Thermal Results with noise normalized to 36.4 dBA

(Image credit: Tom’s Hardware)

In this test, I’ve set the noise levels so that total system noise doesn’t rise above 36.4 dBA. This is an extremely quiet noise level, barely perceptible to many – and DeepCool’s AK620 kills it here, getting beaten only by the bigger Assassin IV.

Maximum Cooling Capacity with maximum fan speeds

(Image credit: Tom’s Hardware)

This test is the exact opposite of the previous one, where we see how a cooler handles a maximum heat workload where we let the fans run at their full speeds. Like many of our previous results, DeepCool’s AK620 has excellent performance – tied with Noctua’s NH-D15S and Cooler Master’s Hyper 622 Halo for the second-strongest results of any air cooler tested. 

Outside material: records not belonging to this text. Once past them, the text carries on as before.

(** What a partition log says of its files. *)
Record LogSizes := mkLogSizes {
  sz_SegmentCount : Z;
  sz_TotalLogSize : Z;
  sz_ActiveSegmentBytes : Z;
}.

Definition partition_log_sizes (pl : PartitionLog) : LogSizes :=
  mkLogSizes (PartitionLog_SegmentCount pl) (PartitionLog_totalLogSize pl) (PartitionLog_ActiveSegmentBytes pl).

Section Views.
Context {L : Type} `{LogStore L}.
Context (sizes : L → LogSizes).
(** The present time, and the order of the replicas of each partition. *)
Context (now : Z) (isr_order : string → Z → list string).
Implicit Type b : Broker L.

(** ** Topics *)

Record topicRow := mkTopicRow {
  tr_Config : TopicConfig;
  tr_MessageCount : Z;
  tr_StorageSizeBytes : Z;
}.

(** The log of a partition, looked up by name each time. *)
Definition log_of b (topic : string) (p : Z) : option L :=
  match Manager_Get (b_topics b) topic with
  | Error _ => None
  | Ok tp => match Topic_PartitionLog tp p with Error _ => None | Ok pl => Some pl end
  end.

Definition topic_row b (cfg : TopicConfig) : topicRow :=
  let '(msgCount, storageBytes) :=
    foldl (λ acc p,
      match log_of b (tc_Name cfg) p with
      | Some pl => (i64 (acc.1 + ls_next pl), i64 (acc.2 + sz_TotalLogSize (sizes pl)))
      | None => acc
      end) (0, 0) (seqZ 0 (i32 (tc_Partitions cfg))) in
  mkTopicRow cfg msgCount storageBytes.

Definition httpTopics b : list topicRow := topic_row b <$> Manager_List (b_topics b).

(** ** Partitions *)

Record partitionRow := mkPartitionRow {
  pr_topic : string;
  pr_partition : Z;
  pr_leader_node_id : string;
  pr_wal_status : string;
  pr_wal_pending_bytes : Z;
  pr_isr : list string;
  (** In the order of a map. *)
  pr_replicas : gset string;
  pr_under_replicated : bool;
  pr_sizes : LogSizes;
}.

Definition min_isr (cfg : TopicConfig) : Z := if tc_MinISR cfg <? 1 then 1 else tc_MinISR cfg.

(** [nodeID] is the name in the settings, that of the cluster node when there is
    one. *)
Definition self_id (nodeID : string) (node : option (Node L)) : string :=
  match node with None => nodeID | Some n => SelfID n end.

Definition partition_row b (nodeID : string) (node : option (Node L)) (topic : string) (p : Z) (cfg : option TopicConfig)
    (pl : L) : partitionRow :=
  let nodeID := self_id nodeID node in
  let walPending := b_pendingWALBytes b in
  let walStatus := if 0 <? walPending then "pending"%string else "synced"%string in
  let '(isr, replicas, under) :=
    match node with
    | None => ([nodeID], {[ nodeID ]}, false)
    | Some n =>
        match getISRTracker n topic p with
        | None => ([nodeID], {[ nodeID ]}, false)
        | Some tracker =>
            let order := isr_order topic p in
            let isr := ISRTracker_ISR now order tracker nodeID (ls_next pl) in
            (isr, {[ nodeID ]} ∪ list_to_set (is_NodeID <$> ISRTracker_Snapshot order tracker),
             match cfg with Some cfg => zlen isr <? min_isr cfg | None => false end)
        end
    end in
  mkPartitionRow topic p nodeID walStatus walPending isr replicas under (sizes pl).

At 44.6 dBA, the AK620’s peak noise levels are quieter than most other air coolers of its price class, that generally range from 45-48 dBA.

(Image credit: Tom’s Hardware)

Thermals and Acoustics with a 95W Power Limit

You won’t always push your CPU to its absolute limits or maximum power draw, so it’s a good idea to test coolers across different power limits. For a user of AMD’s Ryzen 7700X, 95W will represent loads more demanding than gaming, but less demanding than rendering. In these scenarios, noise levels are generally considered more important than cooling performance.

(Image credit: Tom’s Hardware)

At this point in the review, you can pretty much guess the result: DeepCool’s AK620 Digital again ties with high-end coolers for the second-best thermal result we have on record. It achieves this strong level of cooling with a very low level of noise, at 40.9 dBA; the acoustics are comparable to that of a low hum.

(Image credit: Tom’s Hardware)

Thermals and Acoustics with a 75W Power Limit

With power draw reduced to 75W on AMD’s Ryzen 7 7700X, this thermal load shouldn’t be difficult for most coolers. This is roughly the amount of power the Ryzen 7 7700X CPU will use during gaming, and it’s also the maximum power consumption of AMD’s non-X Ryzen 7 CPU.

(Image credit: Tom’s Hardware)

In this situation, the temperature of the CPU isn’t very important – even the most basic coolers should be capable of handling the heat of a 75W power limit. It’s no surprise that DeepCool’s AK620 ties with other coolers for the best results we’ve seen in this scenario. What’s really important in a power-limited scenario like this are noise levels. And with a measurement of 37.3dBA, the AK620 runs nice and quiet.

(Image credit: Tom’s Hardware)


DeepCool’s AK620 Digital provides the same quality performance as the previous AK620 model, but adds an LCD display that looks great and lets you monitor CPU temperature and utilization statistics. It’s nice to see a company take risks on non-traditional designs. The only downside of this model is that the added display raises the price. But for those looking for the best value, DeepCool’s non-digital AK620 remains available at a more affordable price.